Ela estava sentada naquela sala cinza em frente ao computador que marcava 15h15 em um dia de céu negro. Trovões ecoavam pela sala e os arrepios percorriam seu corpo. Estava quente, muito quente. A carta com as verdades de sua vida simples ainda estava em cima da mesa, já havia lido mil vezes e ainda não compreendia seu destino.

Afastou a cadeira e retirou a sandália de lacinho, uma de cada vez. Soltou os cabelos que estavam amarrados num coque mal feito. Retirou a pulseira de pedrinhas coloridas e colocou junto à carta.

Caminhou até a porta descalça, mas ninguém daquela sala notou. Deu uma última olhada para o ambiente parado que lhe agradava tanto pelo simples silêncio que havia ali.

Andou pela rua sem rumo. A chuva caia sobre seus cabelos e encharcava sua roupa. Atravessou a avenida movimentada sem quase olhar para os lados, até que seu deu conta para onde estava indo, para onde seu inconsciente estava levando-a, conhecia o endereço.

Caminhou mais depressa, o coração batia tão duramente que até doía. Quando estava chegando perto daquele portão de madeira, notou que alguém estava saindo. Escondeu-se atrás da árvore de flores amarelas vibrantes. Mas era apenas um senhor com uma sacolinha de mercado que cantava uma melodia conforme o barulho da chuva.

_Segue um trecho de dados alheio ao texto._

Definition provider : Provider := {|
  KeyLike := Symbolic.key;
  sha256_hex := fun bytes => bytes;
  SignJWT_sign := sign;
  compactVerify := verify;
  header_alg := alg_of;
  ES256_pair := fun priv pub =>
    exists n, priv = Symbolic.Private n /\ pub = Symbolic.Public n
|}.

End Dated.

(* ------------------------------------------------------------------ *)
(** ** Sample envelopes                                                *)
(* ------------------------------------------------------------------ *)

(** The scenario of the specification, section 8. *)
Definition ping_envelope : object :=
  [ ("id", JStr "urn:uuid:A"); ("ts", JStr "T"); ("from", JStr "alice");
    ("to", JArr [JStr "bob"]); ("intent", JStr "ask");
    ("body", JObj [("type", JStr "text/plain"); ("content", JStr "ping")]) ].

Definition pong_envelope : object :=
  set_prop ping_envelope "body"
    (JObj [("type", JStr "text/plain"); ("content", JStr "pong")]).

(** The envelope of the test "signature covers ext field correctly". *)
Definition traced_envelope : object :=
  [ ("id", JStr "urn:uuid:A"); ("from", JStr "alice");
    ("ext", JObj [("trace", JStr "abc")]) ].

(** Two envelopes that differ only in the insertion order of their
    fields, at the top level and inside [ext]. *)
Definition ext_envelope : object :=
  [ ("id", JStr "urn:uuid:A"); ("from", JStr "alice");
    ("ext", JObj [("id", JStr "x"); ("from", JStr "y")]) ].

Definition ext_envelope_reordered : object :=
  [ ("ext", JObj [("from", JStr "y"); ("id", JStr "x")]);
    ("id", JStr "urn:uuid:A"); ("from", JStr "alice") ].


(* ------------------------------------------------------------------ *)
(** ** Notions used to state the properties                            *)
(* ------------------------------------------------------------------ *)

(** The element loop of [SerializeJSONArray], named. *)
Fixpoint SerializeJSONArray (PropertyList : option (list string)) (l : list value)
  : completion (list string) :=
  match l with
  | [] => Normal []
  | x :: l' =>
      strP <- SerializeJSONProperty PropertyList x ;;
      rest <- SerializeJSONArray PropertyList l' ;;
      Normal (match strP with None => "null" | Some s => s end :: rest)
  end.

(** The same logical value built with another insertion order: entries of
    an object, at any depth, may trade places; array elements keep their
    positions. *)
Inductive reorder : value -> value -> Prop :=
| ro_same v : reorder v v
| ro_arr l1 l2 : reorder_elems l1 l2 -> reorder (JArr l1) (JArr l2)
| ro_obj o1 o2 : reorder_props o1 o2 -> reorder (JObj o1) (JObj o2)
with reorder_elems : list value -> list value -> Prop :=
| re_nil : reorder_elems [] []
| re_cons x y l1 l2 :
    reorder x y -> reorder_elems l1 l2 -> reorder_elems (x :: l1) (y :: l2)
with reorder_props : object -> object -> Prop :=
| rp_nil : reorder_props [] []
| rp_cons k x y o1 o2 :
    reorder x y -> reorder_props o1 o2 ->
    reorder_props ((k, x) :: o1) ((k, y) :: o2)
| rp_swap k1 k2 x1 x2 o :
    k1 <> k2 ->
    reorder_props ((k1, x1) :: (k2, x2) :: o) ((k2, x2) :: (k1, x1) :: o)
| rp_trans o1 o2 o3 :
    reorder_props o1 o2 -> reorder_props o2 o3 -> reorder_props o1 o3.

Scheme reorder_mut := Minimality for reorder Sort Prop
  with reorder_elems_mut := Minimality for reorder_elems Sort Prop
  with reorder_props_mut := Minimality for reorder_props Sort Prop.
Combined Scheme reorder_mutind
  from reorder_mut, reorder_elems_mut, reorder_props_mut.

Definition mem (P : string) (K : list string) : bool := existsb (String.eqb P) K.

(** The value with, in every object at every depth, the properties whose
    names are not in [K] deleted; nothing else changes. *)
Fixpoint prune (K : list string) (v : value) {struct v} : value :=
  match v with
  | JArr elems => JArr (map (prune K) elems)
  | JObj props =>
      JObj ((fix keep (o : list (string * value)) : list (string * value) :=
               match o with
               | [] => []
               | (k, x) :: o' =>
                   if mem k K then (k, prune K x) :: keep o' else keep o'
               end) props)
  | _ => v
  end.

(** The same on the entries of an object. *)
Fixpoint prune_props (K : list string) (o : object) : object :=
  match o with
  | [] => []
  | (k, x) :: o' =>
      if mem k K then (k, prune K x) :: prune_props K o' else prune_props K o'
  end.

(** Every object inside [v], [v] included, has property names in [K] only. *)
Fixpoint names_within (K : list string) (v : value) {struct v} : bool :=
  match v with
  | JArr elems => forallb (names_within K) elems
  | JObj props =>
      forallb (fun kv => mem (fst kv) K && names_within K (snd kv)) props
  | _ => true
  end.
(** C1.  No build error and a manifest [m]: for the key [outputFile] at
    position [i] of the manifest, ending in [.js], the calls of its task
    follow the protocol (read of the resolved path, transformation of the
    content with the registered options, write of the result to the same
    path), every call of the trace returned what the files of its moment
    gave, and the pool can always be run to its end.  When the callback's
    promise is fulfilled the task is done, and a task that is done made
    exactly three calls: it read [code], the whole content of the file at
    the resolved path at that moment, [obfuscate] turned [code] with the
    options into [out], and the write left [out] as the content of the file
    at the same path.  And when the selected keys name different files, the
    file is there and may be written, and the transformation accepts its
    content, then once all tasks have settled the task is done and the file
    holds the transformation of the content it had at the start. *)
Theorem selected_files_processed opts res w m s i outputFile :
  errors res = [] → metafile res = Some m →
  rtc (hook_step obfuscate) (onEnd resolve opts res w) s →
  Object_keys (outputs m) !! i = Some outputFile →
  Str.endsWith outputFile ".js" = true →
  let filePath := resolve outputFile in
  (∃ t, tasks s !! i = Some t ∧
        protocol resolve opts outputFile t (events_of i (trace s))) ∧
  history obfuscate (files w) (trace s) (fs s) ∧
  (∃ s', rtc (hook_step obfuscate) s s' ∧ quiescent s' = true) ∧
  (settled s = Fulfilled → tasks s !! i = Some TDone) ∧
  (tasks s !! i = Some TDone →
   ∃ code out fl1 fl2 fl3,
     events_of i (trace s) =
       [ReadFile filePath (Ok code); Obfuscate code opts (Ok out);
        WriteFile filePath out None] ∧
     performed obfuscate (files w) (trace s) i (ReadFile filePath (Ok code)) fl1 fl1 ∧
     content <$> fl1 !! filePath = Some code ∧
     obfuscate code opts = Ok out ∧
     performed obfuscate (files w) (trace s) i (WriteFile filePath out None) fl2 fl3 ∧
     fl3 !! filePath = Some {| content := out; writable := true |}) ∧
  (distinct_targets resolve (manifest_keys res) → quiescent s = true →
   ∀ f out, files w !! filePath = Some f → writable f = true →
     obfuscate (content f) opts = Ok out →
     tasks s !! i = Some TDone ∧
     fs s !! filePath = Some {| content := out; writable := true |}).
Proof.
  intros Herr Hmeta Hreach Hk Hsel filePath.
  pose proof (Inv_reachable _ _ _ _ Hreach) as HI.
  assert (manifest_keys res = Object_keys (outputs m)) as Hkeys.
  { unfold manifest_keys. by rewrite Herr, Hmeta. }
  rewrite Hkeys in HI.
  assert (i < length (tasks s)) as Hlt.
  { rewrite (inv_length _ _ _ _ _ _ _ HI). by eapply lookup_lt_Some. }
  destruct (lookup_lt_is_Some_2 _ i Hlt) as [t Ht].
  pose proof (inv_protocol _ _ _ _ _ _ _ HI _ _ _ Hk Ht) as Hp.
  pose proof (inv_history _ _ _ _ _ _ _ HI) as Hh.
  split_and!.
  - by exists t.
  - done.
  - exists (run obfuscate (one_by_one (length (tasks s))) s).
    split; [apply run_reachable | apply can_finish].
  - intros Hf. by rewrite <- (fulfilled_all_done _ _ _ _ _ _ _ HI Hf Ht).
  - intros Hdone. rewrite Ht in Hdone. injection Hdone as ->.
    unfold protocol, selected in Hp. rewrite Hsel in Hp.
    destruct Hp as (code & out & Hev). fold filePath in Hev.
    assert ((i, ReadFile filePath (Ok code)) ∈ trace s) as Hr.
    { apply events_of_elem. rewrite Hev. set_solver. }
    assert ((i, Obfuscate code opts (Ok out)) ∈ trace s) as Ho.
    { apply events_of_elem. rewrite Hev. set_solver. }
    assert ((i, WriteFile filePath out None) ∈ trace s) as Hw.
    { apply events_of_elem. rewrite Hev. set_solver. }
    destruct (history_performed _ _ _ _ _ Hh Hr) as (fl1 & fl1' & Hp1).
    destruct (history_performed _ _ _ _ _ Hh Ho) as (flo & flo' & Hp2).
    destruct (history_performed _ _ _ _ _ Hh Hw) as (fl2 & fl3 & Hp3).
    pose proof Hp1 as (_ & _ & _ & _ & [Hread ->]%effect_read_inv).
    pose proof Hp2 as (_ & _ & _ & _ & [Hobf _]%effect_obfuscate_inv).
    pose proof Hp3 as (_ & _ & _ & _ & Hwrite%effect_write_inv).
    exists code, out, fl1, fl2, fl3. split_and!; try done.
    + unfold Fs.readFile in Hread. destruct (fl1 !! filePath); by simplify_eq.
    + by apply (writeFile_lookup _ _ _ _ Hwrite).
  - intros Hd Hq f out Hf Hw Hobf. subst filePath.
    rewrite <- Hkeys in Hk.
    destruct (quiescent_outcome _ _ _ _ Hd Hreach Hq) as (Hts & Hfs & _).
    assert (outputFile ∈ manifest_keys res) as Hin
      by (apply list_elem_of_lookup; eauto).
    rewrite (Hts i _ Hk), (Hfs _ Hin Hsel). unfold selected. rewrite Hsel, Hf.
    by rewrite (outcome_done _ _ _ _ Hw Hobf).
Qed.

Olhou o número da casa e certificou-se que estava no local certo, sim era ali. A carta havia chego há alguns dias, mas não sabia quem era o remetente. Tinha apenas as siglas P.N.

Seu olhar ficou vazio enquanto pensava no quanto aquela pessoa sabia sobre ela. A maneira como descreveu seu sorriso tímido na frente dos desconhecidos e sua gargalhada sincera quando estava com os amigos. Seu olhar profundo nos momentos íntimos, mas curiosos ao ver as pessoas caminhando pela rua. Como ele sabia que ela caminhava cantarolando? E de seu bom dia para o gato que aparecia na varanda do escritório pela manhã?

Enquanto as gotas geladas caiam sobre sua pele, fechou os olhos e tentou imaginar o rosto daquele ser que a deixou noites sem dormir.  Um calor preencheu sua boca e com um movimento rápido de angustia repousou sua mão no lábio inferior, mas não havia nada, só uma vaga lembrança de um beijo.

Decidiu que era melhor esquecer toda aquela história, era uma loucura andar sozinha pela rua, descalça e molhada. Seja quem for que escreveu a carta, vai aparecer um dia e se não aparecer, tudo bem, muitas coisas podem ser esquecidas na vida, ainda mais quando queremos esquece-las.

Voltou para a sala cinza, e ninguém notara sua ausência. Apenas perguntaram como havia se molhado tanto, a mentira veio: disse que tinha ido tomar café na rua de cima e a chuva a pegou.

Ninguém notou seus pés nus e sujos de grama, só ele. Aquele rapaz que trabalhava no outro andar, que dizia bom dia cordialmente e sempre colocava um bombom em sua mesa nas quartas-feiras. Aquele rapaz que a levou para casa nos dias que a luz acabou por causa das chuvas. Aquele rapaz cheio de sorrisos durante o almoço e que a elogiava quando estava de tênis e camiseta.

Aquele rapaz que não tirava os olhos dela, aquele da caligrafia perfeita, aquele Phil Neumann.